HumanCellAtlas / dcp2

Shared artifacts concerning the Human Cell Atlas (HCA) Data Coordination Platform (DCP)
4 stars 2 forks source link

Donor with age but no unit in project 403c3e76-6814-4a2d-a580-5dd5de38c7ff #31

Closed hannes-ucsc closed 3 years ago

hannes-ucsc commented 3 years ago

One donor in that project "The Developmental Heterogeneity of Human Natural Killer Cells Defined by Single-cell Transcriptome" has the organism_age_unit property but lacks the organism_age property. This trips an assertion in Azul during indexing. The schema allows this combination but it doesn't make sense to provide a unit and no value.
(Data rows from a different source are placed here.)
(** [saveFault] and [journalFault] are what the operating system does to the two files. *)
Definition SaveCheckpoint (saveFault journalFault : option ReplaceFault) (state : SchedulerState) (r : Repository) :
    Repository * option PersistenceError :=
  match checkpointJournalRecords state with
  | Err e => (r, Some e)
  | Ok records =>
      match ValidateJournalReplacement records with
      | Err e => (r, Some (ErrJournal e))
      | Ok _ =>
          match encodeCheckpoint state with
          | Err e => (r, Some e)
          | Ok envelope =>
              match json_Marshal envelope with
              | Err text => (r, Some (ErrMarshal text))
              | Ok payload =>
                  let '(file, e) := SavePayload saveFault payload (checkpoint_file r) in
                  let r := r <| checkpoint_file := file |> in
                  match e with
                  | Some e => (r, Some e)
                  | None => (r <| journal_file := (Replace journalFault (journal_file r) records).1 |>, None)
                  end
              end
          end
      end
  end.

(** The checkpoint of the first format: the answer to a snapshot request. *)
Record GetSnapshotResponse := mkGetSnapshotResponse { gsr_Snapshot : option ClusterSnapshot }.

Context `{!ProtoMessage GetSnapshotResponse} (json_Unmarshal_cursor : string → Result string Z).

Fixpoint upsertDecision (decisions : list DecisionRecord) (incoming : DecisionRecord) : list DecisionRecord :=
  match decisions with
  | [] => [incoming]
  | d :: decisions =>
      if bool_decide (decision_id d = decision_id incoming) then incoming :: decisions
      else d :: upsertDecision decisions incoming
  end.

Definition same_result (a b : option ActionResult) : bool :=
  bool_decide (from_option ar_plan_id "" a = from_option ar_plan_id "" b) &&
  bool_decide (from_option ar_action_id "" a = from_option ar_action_id "" b).

Fixpoint upsertActionResult (results : list (option ActionResult)) (incoming : ActionResult) : list (option ActionResult) :=
  match results with
  | [] => [Some incoming]
  | r :: results =>
      if same_result r (Some incoming) then Some incoming :: results else r :: upsertActionResult results incoming
  end.

Definition corrupt_record {A} (r : Result string A) (what : string) : Result PersistenceError A :=
  match r with Ok a => Ok a | Err text => Err (ErrCorruptPayload (what +:+ ": " +:+ text)) end.

(** What a record of the journal does to the state, by its kind. *)
Definition replay_record (record : JournalRecord) (s : SchedulerState) : Result PersistenceError SchedulerState :=
  let payload := string_of (Payload record) in
  if bool_decide (Kind record = "snapshot") then
    snapshot ← corrupt_record (Unmarshal payload) ("snapshot " +:+ Key record); Ok (s <| ss_Snapshot := Some snapshot |>)
  else if bool_decide (Kind record = "intent") then
    intent ← corrupt_record (Unmarshal payload) ("intent " +:+ Key record);
    Ok (s <| ss_Intents := <[checkpoint_key (in_execution_id intent) (in_stage_id intent) := intent]> (ss_Intents s) |>)
  else if bool_decide (Kind record = "decision") then
    decision ← corrupt_record (Unmarshal payload) ("decision " +:+ Key record);
    Ok (s <| ss_Decisions := upsertDecision (ss_Decisions s) decision |>)
  else if bool_decide (Kind record = "action_result") then
    result ← corrupt_record (Unmarshal payload) ("action result " +:+ Key record);
    Ok (s <| ss_ActionResults := upsertActionResult (ss_ActionResults s) result |>)
  else if bool_decide (Kind record = "cursor") then
    cursor ← corrupt_record (json_Unmarshal_cursor payload) "cursor"; Ok (s <| ss_Cursor := cursor |>)
  else Err (ErrUnknownRecordKind (Kind record)).

Definition replay_visitor (s : SchedulerState) (record : JournalRecord) : SchedulerState * option PersistenceError :=
  match replay_record record s with Ok s => (s, None) | Err e => (s, Some e) end.

Definition replay_journal (s : SchedulerState) (r : Repository) : Result PersistenceError SchedulerState :=
  match Replay replay_visitor s (journal_file r) with
  | (s, ReplayOk) => Ok s
  | (_, ReplayVisitorError e) => Err e
  | (_, ReplayError e) => Err (ErrJournal e)
  | (_, ReplayOutOfFuel) => Err ErrReplay
  end.

Definition Recover (r : Repository) : Result PersistenceError SchedulerState :=
  loaded ← LoadPayload (checkpoint_file r);
  match loaded with
  | None => replay_journal empty_state r
  | Some payload =>
      match decodeCheckpoint payload empty_state with
      | (s, Ok _) => Ok s
      | (s, Err e) =>
          match Unmarshal payload with
          | Ok (mkGetSnapshotResponse (Some snapshot)) => replay_journal (s <| ss_Snapshot := Some snapshot |>) r
          | _ => Err (ErrCorruptPayload "checkpoint")
          end
      end
  end.

Definition journal_corrupt (e : JournalError) : bool :=
  match e with
  | ErrBadMagic | ErrInvalidBodyLength | ErrChecksumMismatch | ErrCorruptField | ErrTruncatedTail => true
  | _ => false
  end.

Definition IsCorruption (e : PersistenceError) : bool :=
  match e with
  | ErrCorruptPayload _ | ErrEmptyCheckpoint => true
  | ErrJournal e => journal_corrupt e
  | _ => false
  end.

End Codec.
The schema should be updated to disallow this combination and the project metadata needs to be updated to either provide organism_age or remove organism_age_unit.

Affected subgraphs

donor_organism.json:

{
        "describedBy": "https://schema.humancellatlas.org/type/biomaterial/15.5.0/donor_organism",
        "schema_type": "biomaterial",
        "biomaterial_core": {
            "biomaterial_id": "Donor_7",
            "biomaterial_name": "Blood donor with GATA2T354M mutation",
            "biomaterial_description": "Blood donor with GATA2T354M mutation",
            "ncbi_taxon_id": [
                9606
            ],
            "genotype": "GATA2T354M"
        },
        "genus_species": [
            {
                "text": "Homo sapiens",
                "ontology": "NCBITaxon:9606",
                "ontology_label": "Homo sapiens"
            }
        ],
        "sex": "female",
        "is_living": "yes",
        "organism_age_unit": {
            "text": "year",
            "ontology": "UO:0000036",
            "ontology_label": "year"
        },
        "development_stage": {
            "text": "human adult stage",
            "ontology": "HsapDv:0000087",
            "ontology_label": "human adult stage"
        },
        "diseases": [
            {
                "text": "GATA2T354M",
                "ontology": "MONDO:0042982",
                "ontology_label": "GATA2 deficiency with susceptibility to MDS/AML"
            }
        ],
        "provenance": {
            "document_id": "f49ea97a-a586-48c6-8f6d-b3e0eaae0806",
            "submission_date": "2021-06-09T19:31:52.242Z",
            "update_date": "2021-06-09T19:32:01.739Z",
            "schema_major_version": 15,
            "schema_minor_version": 5
        }

Tracback in Azul:

[WARNING] 2021-07-03T15:36:37.396Z 50a723b8-3af6-5c0f-b1be-7ae2bcd2a81d Worker failed to handle message {'action': 'add', 'notification': {'source': {'id': '83752bf1-44fa-46d8-abec-0f5982e21cdd', 'spec': 'tdr:broad-datarepo-terra-prod-hca2:snapshot/hca_prod_20201120_dcp2__20210701_dcp7:'}, 'query': {}, 'subscription_id': 'cafebabe-feed-4bad-dead-beaf8badf00d', 'transaction_id': '431d5990-7979-4d4d-9fd3-6bfcbf19c92b', 'match': {'bundle_uuid': 'efa53f08-e879-4f35-959c-a978ac998df1', 'bundle_version': '2021-06-09T19:31:55.438000Z'}}, 'catalog': 'dcp7'}.
Traceback (most recent call last):
File "/var/task/azul/indexer/index_controller.py", line 153, in contribute
contributions = self.transform(catalog, notification, delete)
File "/var/task/azul/indexer/index_controller.py", line 188, in transform
return self.index_service.transform(catalog, bundle, delete)
File "/var/task/azul/indexer/index_service.py", line 174, in transform
contributions.extend(transformer.transform())
File "/var/task/azul/plugins/metadata/hca/transform.py", line 1225, in transform
donors=list(map(self._donor, visitor.donors.values())),
File "/var/task/azul/plugins/metadata/hca/transform.py", line 668, in _donor
require(donor.organism_age_unit is None)
File "/var/task/azul/__init__.py", line 1087, in require
reject(not condition, *args, exception=exception)
File "/var/task/azul/__init__.py", line 1102, in reject
raise exception(*args)
azul.RequirementError
theathorn commented 3 years ago

This project is excluded from the later dcp7 snapshot (DataBiosphere/Azul#3209).

hannes-ucsc commented 3 years ago

When reindexing prod I saw no errors related to these subgraphs.